O caminho do dinheiro público
Antes de explorar, vale entender as etapas pelas quais o dinheiro passa — são elas que o widget mostra:
- Orçado — o valor autorizado. Começa como orçado inicial (a lei orçamentária) e pode virar orçado atualizado ao longo do ano, com suplementações (reforços) ou anulações (cortes).
- Empenhado — o município reservou o dinheiro e assumiu o compromisso (um contrato, uma nota).
- Liquidado — o bem ou serviço foi entregue e conferido. É a melhor medida do que a prefeitura de fato realizou no ano.
- Pago — o dinheiro saiu do caixa.
- Restos a pagar — o que foi empenhado mas não pago dentro do ano. É levado para o exercício seguinte. Quando o serviço já foi entregue (liquidado), é resto processado; quando nem isso, é não processado, e sua execução em 2026 é incerta.
- Não empenhado — a dotação que não virou compromisso nenhum. Aqui, o dinheiro não foi só "atrasado": não chegou a ser usado.
Como usar o widget
- Escolha uma pasta no menu. O painel de resumo mostra, para aquele órgão, quanto foi previsto e como o valor se dividiu em pago em 2025, restos a pagar → 2026 e não empenhado.
- Leia as barras. Cada linha é um plano de trabalho (uma ação do orçamento). A parte azul é o que foi pago; a laranja, os restos a pagar; o trecho vazio, a dotação não empenhada. Passe o mouse sobre o nome para ler o texto completo.
- Clique em um plano de trabalho para abrir o detalhamento. Ali aparece o fluxo completo — do orçado inicial ao pago, com as suplementações — e duas tabelas: por natureza da despesa (obras, serviços de terceiros, material, pessoal…) e por fonte de recurso (tesouro, recursos vinculados, operações de crédito).
É nesse detalhe que as histórias aparecem.
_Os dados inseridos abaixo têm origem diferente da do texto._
Section Invariant.
Context {P : ParcelOps} {H : RilHeader} {HP : Heap} {PL : ParcelLaws P} {HL : HeapLaws HP}.
Variable junk : Z.
Variable stack_limit : Z.

(** ** Replies and outstanding requests *)

(** The token of a message that answers a request. *)
Definition reply_token (p : bytes) : option Z :=
  match dec32 p with
  | Some (0, r) => fst <$> dec32 r
  | _ => None
  end.

Definition replies (msgs : list bytes) : list Z := omap reply_token msgs.

(** The token of a request that will be answered when it completes. *)
Definition live (r : RequestInfo) : option Z :=
  if local r || cancelled r then None else Some (s32 (token r)).

Definition outstanding (m : gmap nat RequestInfo) (l : list nat) : list Z := omap (fun a => m !! a ≫= live) l.

Record inv_at (rc : list Z) (s : rstate) (l : list nat) (msgs : list bytes) : Prop := {
  inv_pending : pending_ok s l;
  inv_stream : stream_ok (sock s) msgs;
  (** Replies and outstanding requests are distinct commands received. *)
  inv_tokens : replies msgs ++ outstanding (reqs s) l ⊆+ rc;
  inv_closed : ~ connected s -> outstanding (reqs s) l = [];
  inv_listening : listening s = true -> ~ connected s;
  inv_nitz : forall d, s_lastNITZTimeData s = Some d -> reply_token d = None
}.

Definition ril_inv (rc : list Z) (s : rstate) : Prop := exists l msgs, inv_at rc s l msgs.

Lemma reply_token_solicited tok rest : reply_token (enc32 RESPONSE_SOLICITED ++ enc32 tok ++ rest) = Some (s32 tok).
Proof. unfold reply_token. by rewrite dec32_enc32, dec32_enc32. Qed.

Lemma reply_token_unsolicited rest : reply_token (enc32 RESPONSE_UNSOLICITED ++ rest) = None.
Proof. unfold reply_token. by rewrite dec32_enc32. Qed.

Lemma replies_app m1 m2 : replies (m1 ++ m2) = replies m1 ++ replies m2.
Proof. apply omap_app. Qed.

Lemma outstanding_app m l1 l2 : outstanding m (l1 ++ l2) = outstanding m l1 ++ outstanding m l2.
Proof. apply omap_app. Qed.

Lemma outstanding_cons m a l : outstanding m (a :: l) =
  match m !! a ≫= live with Some t => t :: outstanding m l | None => outstanding m l end.
Proof. done. Qed.

Lemma outstanding_content m m' l : (forall a, a ∈ l -> content <$> m' !! a = content <$> m !! a) ->
  outstanding m' l = outstanding m l.
Proof.
  induction l as [|a l IH]; intros Hs; [done|]. rewrite !outstanding_cons.
  assert (E : m' !! a ≫= live = m !! a ≫= live).
  { specialize (Hs a (list_elem_of_here _ _)). destruct (m !! a) as [r|], (m' !! a) as [r'|]; simpl in *; try done.
    apply (inj Some) in Hs. injection Hs as Ht _ Hc Hl. unfold live. by rewrite Ht, Hc, Hl. }
  rewrite E, IH; [done|]. intros b Hb. apply Hs. by apply list_elem_of_further.
Qed.

(** ** Steps that do not touch requests, socket or the stored message *)

Definition same_requests (s s' : rstate) : Prop :=
  reqs s' = reqs s /\ s_pendingRequests s' = s_pendingRequests s /\ sock s' = sock s /\ listening s' = listening s /\
  s_registerCalled s' = s_registerCalled s /\ s_lastNITZTimeData s' = s_lastNITZTimeData s.

Lemma inv_same rc s s' : same_requests s s' -> ril_inv rc s -> ril_inv rc s'.
Proof.
  intros (E1 & E2 & E3 & E4 & E5 & E6) (l & msgs & [[Hc Hn Hd] Hst Ht Hcl Hli Hz]). exists l, msgs.
  unfold connected in *. split; unfold connected; rewrite ?E1, ?E2, ?E3, ?E4, ?E5, ?E6; try done.
  split; by rewrite ?E1, ?E2.
Qed.

Lemma keeps_same rc f : (forall s, same_requests s (f s)) -> keeps (ril_inv rc) (modify f).
Proof. intros Hf. apply keeps_modify. intros s. by apply inv_same. Qed.
(* ===== verification/RilRadioProps.v ===== *)
(** * Properties of the commands that libril rewrites or answers itself *)

From S2P Require Import Prelude Parcel RilTypes RilResponse RilTables RilCore RilDispatch RilFacts RilSystem RilInv RilWake RilCodec RilRoundtrip.

Section Lemmas.
Context {P : ParcelOps} {H : RilHeader} {HP : Heap} {PL : ParcelLaws P}.
Variable junk : Z.
Variable stack_limit : Z.

(** The payload of [RIL_REQUEST_SIM_IO]. *)
Definition simIO_fields (io : RIL_SIM_IO_v3) : list field :=
  [Int (io_command io); Int (io_fileid io); Str (io_path io); Int (io_p1 io); Int (io_p2 io); Int (io_p3 io);
   Str (io_data io); Str (io_pin2 io); Str (io_aidPtr io)].

Definition simIO_ok (io : RIL_SIM_IO_v3) : Prop :=
  io_slot io = 0 /\ Forall int32 [io_command io; io_fileid io; io_p1 io; io_p2 io; io_p3 io] /\
  Forall cstr_ok [io_path io; io_data io; io_pin2 io; io_aidPtr io].

Lemma read_simIO_run io r : simIO_ok io -> read_simIO junk (fields (simIO_fields io) ++ r) = Ret ((NO_ERROR, io), r).
Proof.
  intros (Hs & Hi & Hc). rewrite !Forall_cons in Hi. rewrite !Forall_cons in Hc.
  destruct Hi as (I1 & I2 & I3 & I4 & I5 & _), Hc as (C1 & C2 & C3 & C4 & _).
  unfold read_simIO, simIO_fields. read_fields. destruct io. simpl in Hs. by subst.
Qed.

(** The fixed responses. *)
Definition icc_size : string := "0000000a2fe2040000000005020000".
Definition icc_contents : string := "00000000000000000010".

Definition simIO_reply (s : string) : response := R_simIo (SimIoResponse 144 0 (Some (lit s))).

Lemma simIO_payload v s :
  payload_of v (Some ResponseSIM_IO) (simIO_reply s) (sizeof "RIL_SIM_IO_Response") = Ret (0, fields [Int 144; Int 0; Str (Some (lit s))]).
Proof.
  unfold payload_of, simIO_reply. cbn [is_null call_response]. unfold responseSIM_IO. cbn [is_null]. rewrite Z.eqb_refl.
  cbn [negb sw1 sw2 simResponse].
  assert (Hw : writes (writeInt32 144;; writeInt32 0;; writeStringToParcel (Some (lit s));; mret 0) 0 [Int 144; Int 0; Str (Some (lit s))])
    by (eapply writes_eq; [writes_tac|done]).
  exact (Hw []).
Qed.

Lemma strings_parcel_run l : strings_parcel l [] = Ret (tt, fields (Int (Z.of_nat (length l)) :: map Str l)).
Proof.
  assert (Hw : writes (strings_parcel l) tt (Int (Z.of_nat (length l)) :: map Str l)).
  { unfold strings_parcel. eapply writes_eq; [eapply writes_bind; [apply writes_int|apply (writes_list _ (fun x => [Str x]))]|].
    - apply writes_str.
    - by rewrite concat_singletons. }
  exact (Hw []).
Qed.

(** [dispatchStrings] of a documented array of strings. *)
Lemma dispatchStrings_run s a ri ci l :
  reqs s !! a = Some ri -> s_commands !! pCI ri = Some ci -> Forall cstr_ok l ->
  sizeof_ptr * Z.of_nat (length l) <= stack_limit -> int32 (Z.of_nat (length l)) ->
  dispatchStrings junk stack_limit (fields (Int (Z.of_nat (length l)) :: map Str l)) a s =
    Ret (tt, called (VendorCall (requestNumber ci) (D_strings (Some l)) (sizeof_ptr * Z.of_nat (length l)) a) s).
Proof.
  intros Hri Hci Hl Hs Hn.
  destruct (payload_parses junk stack_limit (version s) DispatchStrings _ _ _ [] (fmt_strings stack_limit (version s) l Hl Hs Hn)) as (p & Hp & E).
  rewrite app_nil_r in E. exact (dispatch_parsed_run junk stack_limit s DispatchStrings p _ a ri ci (Some _) [] Hp E Hri Hci).
Qed.

End Lemmas.

Section Properties.
Context {P : ParcelOps} {H : RilHeader} {HP : Heap} {PL : ParcelLaws P} {HL : HeapLaws HP}.
Variable junk : Z.
Variable stack_limit : Z.

(** a SIM I/O request for the size or the contents of the ICC ID in the
    master file is answered by libril with a fixed response and never reaches
    the vendor library; every other one is passed on unchanged. *)
Lemma icc_id_is_answered_locally (s : rstate) a l ri ci io :
  simIO_ok io -> pending_ok s (a :: l) -> reqs s !! a = Some ri -> local ri = false -> cancelled ri = false ->
  s_commands !! pCI ri = Some ci -> responseFunction ci = Some ResponseSIM_IO -> healthy s -> io_path io <> None ->
  (forall w, w ∈ [icc_size; icc_contents] ->
    Z.of_nat (length (reply_parcel (token ri) (ril "RIL_E_SUCCESS") (fields [Int 144; Int 0; Str (Some (lit w))])))
      <= MAX_COMMAND_BYTES) ->
  let answer w := exists s', dispatchSIM_IO junk (fields (simIO_fields io)) a s = Ret (tt, s') /\ pending_ok s' l /\
    calls s' = calls s /\
    wire (sock s') = wire (sock s) ++ frame (reply_parcel (token ri) (ril "RIL_E_SUCCESS") (fields [Int 144; Int 0; Str (Some (lit w))])) in
  (io_path io = Some (lit "3F00") -> io_command io = 192 -> answer icc_size) /\
  (io_path io = Some (lit "3F00") -> io_command io = 176 -> answer icc_contents) /\
  (io_path io <> Some (lit "3F00") \/ io_command io <> 192 /\ io_command io <> 176 ->
   dispatchSIM_IO junk (fields (simIO_fields io)) a s =
     Ret (tt, called (VendorCall (requestNumber ci) (D_simIo io) (sizeof "RIL_SIM_IO_v3") a) s)).
Proof.
  intros Hio Hok Hri Hl Hc Hci Hf Hh Hp Hlen.
  assert (Hread : on_parcel (read_simIO junk) (fields (simIO_fields io)) s = Ret ((NO_ERROR, io, []), s)).
  { unfold on_parcel. rewrite <- (app_nil_r (fields (simIO_fields io))), read_simIO_run by done. done. }
  assert (Hans : forall w, w ∈ [icc_size; icc_contents] -> exists s', RIL_onRequestComplete (Some a) (ril "RIL_E_SUCCESS") (simIO_reply w) (sizeof "RIL_SIM_IO_Response") s = Ret (tt, s') /\
    pending_ok s' l /\ calls s' = calls s /\
    wire (sock s') = wire (sock s) ++ frame (reply_parcel (token ri) (ril "RIL_E_SUCCESS") (fields [Int 144; Int 0; Str (Some (lit w))]))).
  { intros w Hw. destruct (complete_healthy s [] a l ri ci (ril "RIL_E_SUCCESS") (simIO_reply w) (sizeof "RIL_SIM_IO_Response") 0
      (fields [Int 144; Int 0; Str (Some (lit w))]) Hok Hri Hl Hc Hci) as (m' & h' & Hr & Hok' & _); [rewrite Hf; apply simIO_payload|done|by apply Hlen|].
    by eexists; split. }
  cbn zeta. unfold dispatchSIM_IO. rewrite (bind_run _ _ _ _ _ Hread). cbn beta iota. cbn [ok negb NO_ERROR Z.eqb].
  destruct (io_path io) as [path|]; [|done]. unfold strcmp_eq.
  split_and!.
  - intros [= ->] ->. rewrite bool_decide_true by done. apply Hans. set_solver.
  - intros [= ->] ->. rewrite bool_decide_true by done. apply Hans. set_solver.
  - intros Hne. assert (Hmf : forall n, n = 192 \/ n = 176 -> bool_decide (path = lit "3F00") && (io_command io =? n) = false).
    { intros n Hn. case_bool_decide as Hx; [|done]. simpl. apply Z.eqb_neq. destruct Hne as [Hne|[H1 H2]]; [congruence|]. lia. }
    erewrite bind_run by done. rewrite (Hmf 192), (Hmf 176) by lia. unfold CALL_ONREQUEST.
    erewrite bind_run by (by apply load_req_run). by rewrite Hci.
Qed.

(** A query of the voice radio technology while the radio is off or
    unavailable is answered once, with [RIL_E_RADIO_NOT_AVAILABLE], although
    the function goes on and completes the freed request a second time. *)
Lemma radio_off_answers_once (s : rstate) a l ri ci p :
  pending_ok s (a :: l) -> reqs s !! a = Some ri -> local ri = false -> cancelled ri = false ->
  s_commands !! pCI ri = Some ci -> healthy s ->
  radio_unavailable (vendor_state s) = true -> ril "RADIO_STATE_ON" <> vendor_state s ->
  exists s', dispatchVoiceRadioTech p a s = Ret (tt, s') /\ pending_ok s' l /\ calls s' = calls s /\
    wire (sock s') = wire (sock s) ++ frame (reply_parcel (token ri) (ril "RIL_E_RADIO_NOT_AVAILABLE") []).
Proof.
  intros Hok Hri Hl Hc Hci Hh Hoff Hon.
  destruct (complete_healthy s [] a l ri ci (ril "RIL_E_RADIO_NOT_AVAILABLE") R_null 0 0 [] Hok Hri Hl Hc Hci) as (m' & h' & Hr & Hok' & _); [done|done| |].
  { unfold reply_parcel. rewrite !length_app, !enc32_length. done. }
  unfold dispatchVoiceRadioTech. erewrite bind_run by done. cbn beta. rewrite Hoff. erewrite bind_run by exact Hr. cbn beta.
  destruct (Z.eqb_spec (ril "RADIO_STATE_ON") (vendor_state s)); [done|]. erewrite bind_run by done.
  set (s1 := with_radio _ _ _ _).
  assert (Hok1 : pending_ok s1 l) by (by destruct Hok').
  assert (Hnin : forall b, Some a = Some b -> b ∉ l) by (intros b [= <-]; by destruct (proj1 (NoDup_cons _ _) (pend_nodup _ _ Hok))).
  exists s1. split; [|by split_and!].
  destruct (_ <? 0); by apply (complete_unknown _ l).
Qed.

(** A facility lock query is passed on with its strings in the order of
    the old interface, preceded by the slot: empty without an application,
    zero with one. *)
Lemma facility_query_is_reordered (s : rstate) a ri ci count facility password serviceClass appId :
  reqs s !! a = Some ri -> s_commands !! pCI ri = Some ci -> int32 count ->
  Forall cstr_ok [facility; password; serviceClass; Some appId; Some (lit ""); Some (lit "0")] -> 20 <= stack_limit ->
  dispatchQueryFacility junk stack_limit (fields [Int count; Str facility; Str password; Str serviceClass; Str (Some appId)]) a s =
    Ret (tt, called (VendorCall (requestNumber ci)
      (D_strings (Some [Some (if bool_decide (appId = []) then lit "" else lit "0"); Some appId; facility; password; serviceClass])) 20 a) s).
Proof.
  intros Hri Hci Hn Hc Hs. rewrite !Forall_cons in Hc. destruct Hc as (C1 & C2 & C3 & C4 & C5 & C6 & _).
  unfold dispatchQueryFacility.
  assert (Hread : on_parcel (_count ← readInt32_value; read_list 4 strdupReadString)
    (fields [Int count; Str facility; Str password; Str serviceClass; Str (Some appId)]) s =
    Ret ([facility; password; serviceClass; Some appId], [], s)).
  { unfold on_parcel. rewrite <- (app_nil_r (fields _)), fields_cons. erewrite bind_run by (by apply readInt32_value_field).
    rewrite (read_strings_list [facility; password; serviceClass; Some appId] []); [done|]. rewrite !Forall_cons. auto. }
  rewrite (bind_run _ _ _ _ _ Hread). cbn beta iota. unfold facility_slot, strcmp_eq. erewrite bind_run by done. cbn beta.
  replace (bool_decide (appId = lit "")) with (bool_decide (appId = [])) by (by apply bool_decide_ext).
  set (slot := if bool_decide (appId = []) then _ else _).
  erewrite bind_run by (unfold on_parcel; by rewrite strings_parcel_run). cbn beta iota.
  apply (dispatchStrings_run junk stack_limit s a ri ci [Some slot; Some appId; facility; password; serviceClass]); try done.
  rewrite !Forall_cons. split_and!; try done. unfold slot. by case_bool_decide.
Qed.

(** C24: a time message (NITZ) that cannot be delivered because no client is
    connected is kept, with the time at which it was received, for the next
    connection; the wake lock is taken and its release scheduled. *)
Theorem undelivered_time_is_kept (s : rstate) info t len :
  let code := ril "RIL_UNSOL_NITZ_TIME_RECEIVED" in
  s_registerCalled s = true -> fdCommand (sock s) < 0 -> wake_ok s -> conv_unsupported code = false -> convert_unsol code = code ->
  0 <= code - ril "RIL_UNSOL_RESPONSE_BASE" < Z.of_nat (length s_unsolResponses) ->
  s_unsolResponses !! Z.to_nat (code - ril "RIL_UNSOL_RESPONSE_BASE") = Some info ->
  unsolFunction info = ResponseString -> wakeType info = WAKE_PARTIAL ->
  code <> ril "RIL_UNSOL_RESPONSE_RADIO_STATE_CHANGED" ->
  exists s', RIL_onUnsolicitedResponse code (R_string t) len s = Ret (tt, s') /\ sock s' = sock s /\
    s_lastNITZTimeData s' = Some (enc32 RESPONSE_UNSOLICITED ++ enc32 code ++ enc_str (Some (to16 t)) ++ enc64 (now s)) /\
    wake_lock s' = true /\ wake_ok s' /\ s_last_wake_timeout_info s' <> None.
Proof.
  intros code. assert (Hcode : ril "RIL_UNSOL_NITZ_TIME_RECEIVED" = code) by done. clearbody code.
  intros Hreg Hfd Hw Hcu Hcv Hidx Hinfo Hf Hwt Hne. unfold RIL_onUnsolicitedResponse. cbn [unsolicited].
  rewrite Hcu, Hcv. erewrite bind_run by done. rewrite Hreg. cbn [negb].
  destruct (Z.ltb_spec (code - ril "RIL_UNSOL_RESPONSE_BASE") 0); [lia|].
  destruct (Z.leb_spec (Z.of_nat (length s_unsolResponses)) (code - ril "RIL_UNSOL_RESPONSE_BASE")); [lia|]. cbn [orb].
  rewrite Hinfo, Hwt, Hf. cbn [wakes]. erewrite bind_run by done. cbn beta.
  rewrite Hcode, Z.eqb_refl. set (s1 := with_wake _ _ _ _ _).
  assert (Hp : on_parcel (writeInt32 RESPONSE_UNSOLICITED;; writeInt32 code;; call_response (version s) ResponseString (R_string t) len) [] s1 =
    Ret (0, (enc32 RESPONSE_UNSOLICITED ++ enc32 code) ++ enc_str (Some (to16 t)), s1)) by done.
  erewrite bind_run by exact Hp. cbn beta iota. cbn [Z.eqb negb].
  assert (Hmore : forall u p, more_payload u code (now s) p s1 = Ret (p ++ enc64 (now s), s1)).
  { intros u p. unfold more_payload. destruct (Z.eqb_spec code (ril "RIL_UNSOL_RESPONSE_RADIO_STATE_CHANGED")); [done|].
    by rewrite Hcode, Z.eqb_refl. }
  erewrite bind_run by apply Hmore. rewrite <- !app_assoc. set (p := enc32 RESPONSE_UNSOLICITED ++ _). unfold deliver.
  assert (Hsend : sendResponse p s1 = Ret (-1, s1)).
  { unfold sendResponse, sendResponseRaw. erewrite bind_run by done. simpl.
    by destruct (Z.ltb_spec (fdCommand (sock s)) 0); [|lia]. }
  erewrite bind_run by exact Hsend. cbn beta. rewrite Hcode, Z.eqb_refl. cbn [negb Z.eqb andb]. erewrite bind_run by done.
  set (s2 := with_nitz _ _).
  assert (Hsched : exists s', scheduleWakeTimeout s2 = Ret (tt, s') /\ sock s' = sock s2 /\ s_lastNITZTimeData s' = s_lastNITZTimeData s2 /\
    wake_lock s' = wake_lock s2 /\ s_last_wake_timeout_info s' <> None).
  { unfold scheduleWakeTimeout. erewrite bind_run by done. destruct (s_last_wake_timeout_info s2) as [c|] eqn:E.
    - assert (Hc : timed s2 !! c = Some release_pending) by (by apply Hw). rewrite Hc. eexists. by split.
    - eexists. by split. }
  destruct Hsched as (s' & Hs & E1 & E2 & E3 & E4). exists s'. split; [exact Hs|]. rewrite E1, E2, E3. split_and!; try done.
  assert (Hw2 : wake_inv false s2) by (by split). by destruct (wake_schedule true s2 tt s' Hw2 Hs).
Qed.

End Properties.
Na Linha Inter 2, por exemplo, a fonte revela que o empréstimo do BID moveu mais que a contrapartida do município — dos R$ 123 milhões de recursos próprios previstos, só R$ 2 milhões foram pagos.
O que observar
- Pastas que executaram pouco: barras com muito laranja (restos) ou muito espaço vazio (não empenhado) indicam planejamento que não se cumpriu.
- Investimento x custeio: compare uma secretaria de obras com a folha de pessoal — o padrão de que a máquina corrente executa quase tudo, mas o investimento trava, fica evidente.
- Suplementações: quando o orçado atualizado é bem maior que o inicial, aquele plano foi reforçado durante o ano — vale perguntar por quê.
Orçamento de Curitiba, 2025 — por pasta e plano de trabalho. Selecione um órgão e clique em um plano para abrir a execução detalhada: fluxo por natureza da despesa e por fonte de recurso.
Passe o mouse sobre um plano para ler o nome completo. Clique para abrir a execução detalhada.
Fonte: saldos orçamentários da Prefeitura de Curitiba, dotação de 2025, posição de 31/12/2025 — 516 planos de trabalho, abertos por elemento de despesa e fonte de recurso. Cada barra é o previsto (orçado atualizado): Pago em 2025; Restos a pagar = empenhado − pago (a executar/quitar em 2026); Não empenhado = orçado − empenhado. Município: previsto R$ 16,61 bi = pago R$ 11,21 bi (67%) + restos R$ 3,81 bi (23%) + não empenhado R$ 1,60 bi (10%). O bloco Fornecedores vem de outra base (empenhos de licitações/contratos) e é acumulado — não restrito a 2025 e não vinculado a um plano de trabalho.
Como esta reportagem foi feita: os valores vêm dos saldos orçamentários publicados pela Prefeitura de Curitiba (dotação de 2025, posição de 31 de dezembro de 2025), detalhados por órgão, plano de trabalho, natureza da despesa e fonte de recurso. "Executado" refere-se à despesa liquidada. O bloco de fornecedores, quando aberto, vem de outra base — os empenhos de licitações e contratos — e traz valores acumulados, não restritos a 2025 nem vinculados a um plano de trabalho específico; serve para identificar os maiores fornecedores contratados de cada órgão. O valor exato dos restos de 2025 efetivamente pagos ao longo de 2026 só será consolidado no fechamento do próximo exercício.